Rocking up to a new situation, yet being fully there and instantly the centre of attention. It’s a performer’s knack, if that’s the right word, and one that Aldous Harding understands how to deploy. As Long Live Vinyl waits for Harding, who’s off having lunch, outside 4AD’s nondescript offices in south west London, the street seems quiet. Then suddenly she arrives as if from nowhere, dressed in flowing black clothes and appraising you with her enormous eyes. How did she do that?
It’s a question you may also find yourself asking of her new album, Designer, a record that, to judge by the size of the venues she’s playing on recently announced dates later this year, is building on the critical and cult-commercial success of its 2017 predecessor, Party. Which is to say Designer is an album where many of the songs, especially those that open the album, are playful and catchy without ever coming across as remotely throwaway or light.
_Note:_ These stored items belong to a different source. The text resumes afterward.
(** [playSentence] after [generateSpeech] has settled:
    [setLoadingAudio(false); if (!audioBytes) return;], the current source is
    stopped, and the bytes are decoded over their whole buffer.  An exception
    of the decoder leaves the call, with the current source already
    stopped. *)
Definition playSentence_resume (c : Closure) (index : Z)
  (audioBytes : option (list byte)) (s : State) : State :=
  let s := setLoadingAudio false s in
  match audioBytes with
  | None => s
  | Some bytes =>
      let s := stop_current s in
      match PCM.decodeAudioData_whole (PCM.fresh bytes) with
      | inl _ => s
      | inr buf =>
          let '(source, d) := createBufferSource buf (device s) in
          let s :=
            on_device (fun _ => set_onended source (AutoAdvance c index)
                                  (connect source d)) s in
          let s := set_ref (Some source) s in
          on_device (start source) s
      end
  end.

(** The body of the [onended] handler. *)
Definition run_handler (h : Handler) (s : State) : State :=
  match h with
  | AutoAdvance c index =>
      if Engine.c_isLooping c then playSentence c index s
      else
        let next := index + 1 in
        if next <? len then setCurrentIndex next s
        else setIsPlaying false s
  end.

(** The playback effect:
    [if (isPlaying) playSentence(currentIndex);
     else currentSourceRef.current?.stop();]. *)
Definition effect (s : State) : State :=
  if isPlaying s then
    playSentence {| Engine.c_isPlaying := isPlaying s;
                    Engine.c_isLooping := isLooping s |} (currentIndex s) s
  else
    match currentSourceRef s with
    | Some r =>
        match stop r (device s) with
        | inr d => on_device (fun _ => d) s
        | inl _ => crash s
        end
    | None => s
    end.

(** Its cleanup: [try { currentSourceRef.current?.stop(); } catch (e) {}]. *)
Definition cleanup (s : State) : State := stop_current s.

(** Dependencies [[currentIndex, isPlaying, playSentence]]. *)
Definition deps (s : State) : Z * bool * bool :=
  (currentIndex s, isPlaying s, isLooping s).

Definition commit (before after : State) : State :=
  if decide (deps before = deps after) then after
  else effect (cleanup after).

(** The player after its first render: the effect has run once. *)
Definition mounted : State := effect init.

Inductive Event : Type :=
  | TogglePlay
  | ToggleLoop
  | PrevClick
  | NextClick
  | SentenceClick (idx : nat)
  | SpeechSettled (k : nat) (audioBytes : option (list byte))
  | SourceEnded (n : nat).

Definition handle (e : Event) (s : State) : State :=
  match e with
  | TogglePlay => setIsPlaying (negb (isPlaying s)) s
  | ToggleLoop => setIsLooping (negb (isLooping s)) s
  | PrevClick => setCurrentIndex (Nav.prev_click (currentIndex s)) s
  | NextClick => setCurrentIndex (Nav.next_click len (currentIndex s)) s
  | SentenceClick idx =>
      (* [setCurrentIndex(idx)], for the rendered sentences *)
      setCurrentIndex (Nav.sentence_click len (Z.of_nat idx) (currentIndex s)) s
  | SpeechSettled k audioBytes =>
      match pending s !! k with
      | Some (AutoAwait c index _) =>
          playSentence_resume c index audioBytes (settle k s)
      | _ => s
      end
  | SourceEnded n =>
      match dispatch_ended n (device s) with
      | Some (h, d) =>
          let s := on_device (fun _ => d) s in
          match h with
          | Some h => run_handler h s
          | None => s
          end
      | None => s
      end
  end.

Definition step (s : State) (e : Event) : State :=
  if crashed s then s else commit s (handle e s).

Definition run (s : State) (es : list Event) : State := fold_left step es s.

(** The current source has been started ([stop()] on it does not throw). *)
Definition ref_started (s : State) : Prop :=
  forall r, currentSourceRef s = Some r ->
    exists node, nodes (device s) !! r = Some node /\ playback node <> Unstarted.

End Player.

End Second.

(* ===================================================================== *)
(** * The application shell: state updates, auto start, the home screen *)
(* ===================================================================== *)

Module Shell.

Import App.

(** ** The state updates of [App], on the stored object *)

(** [setState(prev => ({ ...prev, currentView: view }))]. *)
Definition setView (view : string) (prev : Obj) : Obj :=
  <["currentView" := JStr view]> prev.

(** [setState(prev => ({ ...prev, currentLesson: lesson, currentView: 'player' }))]. *)
Definition setCurrentLesson (lesson : JSON) (prev : Obj) : Obj :=
  <["currentView" := JStr "player"]> (<["currentLesson" := lesson]> prev).

(** [setState(prev => ({ ...prev, schedules }))]. *)
Definition setSchedules (schedules : JSON) (prev : Obj) : Obj :=
  <["schedules" := schedules]> prev.

(** [setState(prev => ({ ...prev, isAutoModeArmed: !prev.isAutoModeArmed }))]. *)
Definition toggleAutoMode (prev : Obj) : Obj :=
  <["isAutoModeArmed" := JBool (negb (truthy (prev !! "isAutoModeArmed")))]> prev.

(** What the user interface of the shell can ask for. *)
Inductive Action : Type :=
  | SetView (view : string)
  | SetCurrentLesson (lesson : JSON)
  | SetSchedules (schedules : JSON)
  | ToggleAutoMode.

Definition act (st : Obj) (a : Action) : Obj :=
  match a with
  | SetView view => setView view st
  | SetCurrentLesson lesson => setCurrentLesson lesson st
  | SetSchedules schedules => setSchedules schedules st
  | ToggleAutoMode => toggleAutoMode st
  end.

Definition run (st : Obj) (actions : list Action) : Obj := fold_left act actions st.

(** The actions that write a field other than the view and the armed flag. *)
Definition persistent (a : Action) : bool :=
  match a with
  | SetCurrentLesson _ | SetSchedules _ => true
  | SetView _ | ToggleAutoMode => false
  end.

(** The persistence effect writes [JSON.stringify(state)] after every change
    of the state; the next start of the application parses that text in its
    initializer.  The state holds JSON values only, which [JSON.parse] gives
    back as they were written. *)
Definition reload (mock_lesson0 : JSON) (st : Obj) : Obj :=
  initial_state mock_lesson0 (Some (JObj st)).

(** ** The auto-start effect *)

(** One run of [checkSchedule] by the auto-start effect (its immediate check
    or a firing of its interval): [if (!state.isAutoModeArmed) return;] comes
    first, and no timer exists while the mode is off. *)
Definition auto_start (now : Date) (st : AppState) : AppState :=
  if negb (isAutoModeArmed st) then st else checkSchedule now st.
“It’s funny because when I talk about how it really is, it sounds really uninteresting,” says Harding, real name Hannah, once we’re safely ensconced in 4AD’s offices, “but I wrote the songs because I felt like writing them. It was a combination of wanting to write them, knowing I had to write them, wanting to want to write them, and then I saw it taking on a certain form that I was not trying to resist, so there was a lightness to these sounds – not necessarily the content.”